In a statement explaining his decision to call in the police. Professor Craig claimed that the students were "obstructing both the passage of individuals and the business of the Council" and that he had repeatedly asked them "as a plea and as an order" to leave. The Professor said that he had promised to "receive a deputation of four of their number before any decision on ratification of the statutes would be taken." He fulfilled this promise two days later and the strike ended.

Perhaps the most immediate problem connected with the changing of the UCR is the fate of the 170 Rhodesian medical students (40 of them African) whose future careers will be endangered by the break in academic relations with the University of Birmingham. All links with Birmingham and the University of London, with which the UCR has had a special relationship for awarding degrees, are to be phased out by the time the University is formally opened. Al present, however, the UCR lacks the authority to issue internationally recognized medical degrees. London University issues external degrees in the arts, sciences and economics.

The effort to maintain the University College of Rhodesia away from the international political furore over the Smith regime has been difficult ever since the Unilateral Declaration of Independence in 1966. At that time, nine North American. British and European lecturers were arrested, jailed and deported for their opposition to the secessionist Smith Government. In protest, 70 full-time teachers eventually resigned and the exodus has continued since then.
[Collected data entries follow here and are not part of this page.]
(* ===== verification/ServerTests.v ===== *)
(** The unit tests of [crates/motionstage-server/src/lib.rs], in its order, run
    on the models of the server, its connections and its recordings.

    A test that calls methods calls those of the model. A test that starts the
    QUIC runtime talks to the handler of its connection: the accept loop of the
    runtime hands every connection over to one ([Quic.v]), so what the tests
    send goes through the handshake and the control loop. [Uuid::now_v7()] and
    [now_ns()] are the numbers in the tests. The [webrtc] crate gives out peers
    by number and texts for descriptions; the formats in the place of
    [bincode] are dictionaries of what the tests store. *)

From S2P Require Import Prelude Text Float FloatText IndexMap Protocol Model Transform Runtime RuntimeSpec.
From S2P Require Import Fixtures Media Codec Recording RecordingProps WebRtc Transport Server.
From S2P Require Import ServerRuntime ServerVideo ServerLoop ServerSpec ServerSessions.
From S2P Require Import Display UnitTest RecordingTests.

Local Open Scope Z_scope.

#[local] Existing Instance decimal_uuid.
#[local] Existing Instance good_disk.
#[local] Existing Instance display_texts.
#[local] Instance quoted_str : StrDebug := λ s, s.

#[local] Instance numbered_peers : WebRtcCrate.
Proof.
  refine {|
    rtc_world := nat;
    RTCPeerConnection := nat;
    RTCSessionDescription := string;
    rd_text d := d;
    rtc_register_default_codecs w := (w, Ok ());
    rtc_register_default_interceptors w := (w, Ok ());
    rtc_new_peer_connection w := (S w, Ok w);
    rtc_create_offer _ w := (w, Ok "v=0 offer");
    rtc_create_answer _ w := (w, Ok "v=0 answer");
    rtc_set_local_description _ _ w := (w, Ok ());
    rtc_set_remote_description _ _ w := (w, Ok ());
    rtc_parse_offer s := Ok s;
    rtc_parse_answer s := Ok s;
    rtc_add_ice_candidate _ _ w := (w, Ok ());
    rtc_add_track _ _ _ w := (w, Ok ()) |}.
Defined.

Abbreviation test_server := (ServerState (H:=numbered_peers) Fixtures.imap).
Abbreviation server_test := (test test_server).

Definition with_config (cfg : ServerConfig) : test_server := ServerHandle_new cfg 0%nat ∅.
Definition default_server : test_server := with_config ServerConfig_default.
(** The configuration of the tests over QUIC; those that leave discovery on
    start the QUIC runtime without it. *)
Definition local_config : ServerConfig :=
  let def := ServerConfig_default in
  mkConfig def.(name) (mkAddr "127.0.0.1" false 0) def.(security_mode) false def.(max_sessions)
    def.(tick_hz) def.(publish_hz) def.(supported_features) def.(cfg_lease) def.(pairing_token)
    def.(Server.api_key).
Definition local_server : test_server := with_config local_config.

Section server_tests.
Context {bm : Bincode RecordingManifest} {bk : Bincode (list RecordingMarker)} {bf : Bincode RecordedFrame}.

(** ** Steps that the tests repeat *)

Definition hello (device : Uuid) (device_name : string) (role : ClientRole) (feature : Feature)
    (attributes : list string) : ClientHello :=
  mkClientHello PROTOCOL_MAJOR PROTOCOL_MINOR device device_name [role] [feature] attributes.

Definition no_secrets : RegisterRequest := mkRegisterRequest None None.

(** From [discovered] to [authenticate]. *)
Definition introduce (h : ClientHello) : server_test () :=
  let device := h.(ch_device_id) in
  unwrap (discovered device h.(ch_device_name));;
  unwrap (transport_connected device);;
  unwrap (hello_exchanged h);;
  unwrap (authenticate device).

Definition registered (session : Uuid) (h : ClientHello) : server_test RegisterAccepted :=
  unwrap (register session h.(ch_device_id) no_secrets).

(** The whole progression. *)
Definition enter (session : Uuid) (h : ClientHello) : server_test RegisterAccepted :=
  introduce h;;
  accepted ← registered session h;
  unwrap (scene_synced h.(ch_device_id));;
  unwrap (activate h.(ch_device_id));;
  mret accepted.

Definition says (text : string) (err : ServerError) : server_test () :=
  assert_that (contains text (server_error_text err)).

Definition hdr_descriptor : VideoStreamDescriptor := mkDescriptor 1920 1080 24 Hdr10 Bt2020 Pq 10.

(** Scene 1 with object 2 ("camera") and its position. *)
Definition camera_scene (scene_name : string) (position : AttributeValue) : Scene :=
  with_object (with_attribute (SceneAttribute_new "position" position) (SceneObject_new 2%N "camera"))
    (Scene_new 1%N scene_name).
Definition position_request (device : Uuid) (output : string) : MappingRequest :=
  mkRequest device output 1%N 2%N "position" None.
Definition vec3f (x y z : string) : AttributeValue := Vec3f [# lit x; lit y; lit z].

(** Both ends of the handshake of a client; what it receives is what the tests
    expect. *)
Definition connect_quic_client (session : Uuid) (h : ClientHello) : server_test ClientHello :=
  self ← get;
  match handshake 0 session (Ok (CClientHello h)) (Ok (CRegisterRequest no_secrets)) (mkConn self [] []) with
  | (c, Ok (Some h)) =>
      put c.(server);;
      match c.(sent) with
      | [CServerHello _; CRegisterAccepted _] => mret h
      | _ => panic
      end
  | (c, _) => put c.(server);; panic
  end.
Definition connect_active_quic_client (session device : Uuid) (role : ClientRole) (feature : Feature) :
    server_test ClientHello :=
  connect_quic_client session (hello device ("peer-" +:+ uuid_to_string device) role feature
    (match role with MotionSource => ["pose_pos"] | _ => [] end)).

(** [control.send(message)], and what the server sends in return. *)
Definition exchange (h : ClientHello) (message : ControlMessage) : server_test (list ControlMessage) :=
  self ← get;
  match loop_round h (CtrlReceived 0 (Some message)) (mkConn self [] []) with
  | (c, Ok _) => put c.(server);; mret c.(sent)
  | (c, _) => put c.(server);; panic
  end.
(** [control.recv()] after it. *)
Definition ask (h : ClientHello) (message : ControlMessage) : server_test ControlMessage :=
  replies ← exchange h message;
  some (head replies).

(** ** The tests *)

Definition session_progression_and_reconnect_issue_new_session_id : server_test () :=
  let ipad := hello 7%N "ipad" MotionSource Motion ["pose_pos"] in
  accepted_a ← enter 107%N ipad;
  unwrap (close_session 7%N 10);;
  introduce ipad;;
  accepted_b ← registered 108%N ipad;
  assert_that (bool_decide (accepted_a.(ra_session_id) ≠ accepted_b.(ra_session_id))).

Definition duplicate_active_device_name_is_rejected_on_register : server_test () :=
  let ipad device := hello device "ipad" MotionSource Motion ["pose_pos"] in
  introduce (ipad 7%N);;
  introduce (ipad 8%N);;
  registered 107%N (ipad 7%N);;
  err ← unwrap_err (register 108%N 8%N no_secrets);
  match err with
  | ERegisterRejected rejected =>
      assert_eq rejected.(rj_code) RoleDenied;;
      assert_that (contains "device name 'ipad'" rejected.(rj_reason))
  | _ => panic
  end.

Definition recording_blocks_remap_and_writes_cmtrk : server_test () :=
  unwrap (ServerRuntime.load_scene (camera_scene "shot" (vec3f "0.0" "0.0" "0.0")));;
  unwrap (ServerRuntime.create_mapping 100%N (position_request 7%N "pose_pos") 100);;
  unwrap (start_recording 9%N "tmp" 101);;
  err ← unwrap_err (ServerRuntime.create_mapping 101%N (position_request 7%N "pose_pos_alt") 102);
  says "blocked in recording" err;;
  manifest ← unwrap (stop_recording 110);
  assert_eq manifest.(mf_scene_id) 1%N;;
  self ← get;
  file ← some (self.(disk) !! "tmp");
  recording ← okay (read_recording file);
  assert_eq recording.(file_version) V2;;
  assert_that (existsb (λ marker, match marker with
    | ModeTransition _ _ Protocol.Recording => true | _ => false end) recording.(file_markers));;
  assert_that (existsb (λ marker, match marker with
    | MappingCreated _ _ => true | _ => false end) recording.(file_markers)).

Definition pairing_config : ServerConfig :=
  let def := ServerConfig_default in
  mkConfig def.(name) def.(quic_bind_addr) PairingRequired def.(enable_discovery) def.(max_sessions)
    def.(tick_hz) def.(publish_hz) def.(supported_features) def.(cfg_lease) (Some "abc123")
    def.(Server.api_key).
Definition pair_mode_requires_pairing_token : server_test () :=
  introduce (hello 7%N "controller" MotionSource Motion ["pose_pos"]);;
  err ← unwrap_err (register 107%N 7%N (mkRegisterRequest (Some "bad") None));
  says "registration rejected" err.

Definition hdr_descriptor_negotiates_sdr_fallback : server_test () :=
  unwrap (set_master_video_descriptor hdr_descriptor);;
  self ← get;
  stream ← okay (negotiate_video_for_client self (mkCapability false 1920 1080 24));
  assert_eq stream.(descriptor).(width) 1920;;
  match stream.(tone_map) with Hdr10ToSdr => mret () | _ => panic end.

Definition create_video_offer_creates_server_peer : server_test () :=
  unwrap (set_master_video_descriptor hdr_descriptor);;
  enter 107%N (hello 7%N "ipad" VideoSink Video []);;
  offer ← unwrap (create_video_offer 7%N "motionstage" "camera0");
  assert_eq offer.(sdp_ty) Offer;;
  assert_that (negb (is_empty offer.(sdp_text)));;
  self ← get;
  assert_that (has_video_session 7%N self).

(** The client of the test is a peer of the same crate. *)
Definition server_applies_remote_answer_for_video_peer : server_test () :=
  unwrap (set_master_video_descriptor hdr_descriptor);;
  enter 107%N (hello 7%N "ipad" VideoSink Video []);;
  offer ← unwrap (create_video_offer 7%N "motionstage" "camera0");
  client ← unwrap (on_peer WebRtcSession_new);
  unwrap (on_peer (apply_remote_sdp client offer));;
  client_answer ← unwrap (on_peer (create_answer client));
  response ← unwrap (handle_video_signal 7%N (Sdp client_answer));
  match response with None => mret () | Some _ => panic end.

Definition session_state_reaches_active : server_test () :=
  enter 107%N (hello 7%N "ipad" VideoSink Video []);;
  self ← get;
  session ← some (session_info 7%N self);
  assert_eq session.(s_state) Active.

Definition signaling_routes_between_active_sessions : server_test () :=
  enter 107%N (hello 7%N "peer-a" VideoSink Video []);;
  enter 108%N (hello 8%N "peer-b" CameraController Video []);;
  unwrap (push_signaling_message (mkSignal 7%N 8%N (Sdp (mkSdp Offer "v=0"))));;
  unwrap (push_signaling_message (mkSignal 8%N 7%N (Ice (mkIce "candidate:0" (Some "0") (Some 0)))));;
  to_b ← unwrap (drain_signaling_messages 8%N);
  assert_eq (length to_b) 1%nat;;
  to_a ← unwrap (drain_signaling_messages 7%N);
  assert_eq (length to_a) 1%nat.

Definition single_config : ServerConfig :=
  let def := ServerConfig_default in
  mkConfig def.(name) def.(quic_bind_addr) def.(security_mode) def.(enable_discovery) 1%nat
    def.(tick_hz) def.(publish_hz) def.(supported_features) def.(cfg_lease) def.(pairing_token)
    def.(Server.api_key).
Definition capacity_limit_rejects_new_discovery : server_test () :=
  unwrap (discovered 7%N "a");;
  err ← unwrap_err (discovered 8%N "b");
  says "capacity" err;;
  self ← get;
  assert_eq (session_count self) 1%nat.

Definition protocol_version_mismatch_is_rejected : server_test () :=
  unwrap (discovered 7%N "peer");;
  unwrap (transport_connected 7%N);;
  err ← unwrap_err (hello_exchanged
    (mkClientHello (PROTOCOL_MAJOR + 1) 0 7%N "peer" [MotionSource] [Motion] ["pose_pos"]));
  says "unsupported major" err.

Definition motion_source_must_advertise_attributes : server_test () :=
  unwrap (discovered 7%N "peer");;
  unwrap (transport_connected 7%N);;
  err ← unwrap_err (hello_exchanged (hello 7%N "peer" MotionSource Motion []));
  says "must advertise at least one attribute" err.

Definition quic_control_can_request_video_offer : server_test () :=
  unwrap (set_master_video_descriptor hdr_descriptor);;
  control ← connect_active_quic_client 107%N 7%N VideoSink Video;
  response ← ask control (CCreateVideoOffer "motionstage" "camera");
  match response with
  | CVideoOffer sdp =>
      assert_eq sdp.(sdp_ty) Offer;;
      assert_that (negb (is_empty sdp.(sdp_text)))
  | _ => panic
  end.

(** The tests with and without an allowlist are the same: nothing sets one. *)
Definition operator_sets_mode : server_test () :=
  control ← connect_active_quic_client 107%N 7%N Operator MappingFeature;
  response ← ask control (CSetMode Live);
  match response with
  | CModeState mode => assert_eq mode Live
  | _ => panic
  end.
Definition operator_role_can_set_mode_over_control : server_test () := operator_sets_mode.
Definition operator_role_can_set_mode_without_allowlist : server_test () := operator_sets_mode.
The former Vice Chancellor, Terence Miller, who resigned last year after a referendum endorsed a new racist constitution, summed up his feelings in these words: "I believe that the prospect before the University College of Rhodesia is now likely to be that of a university in enemy-occupied territory. The head of the university will be expected to collaborate with the 'occupying power' in policies and projects which cannot be isolated from underlying wider principles and assumptions which he must, in his heart, reject."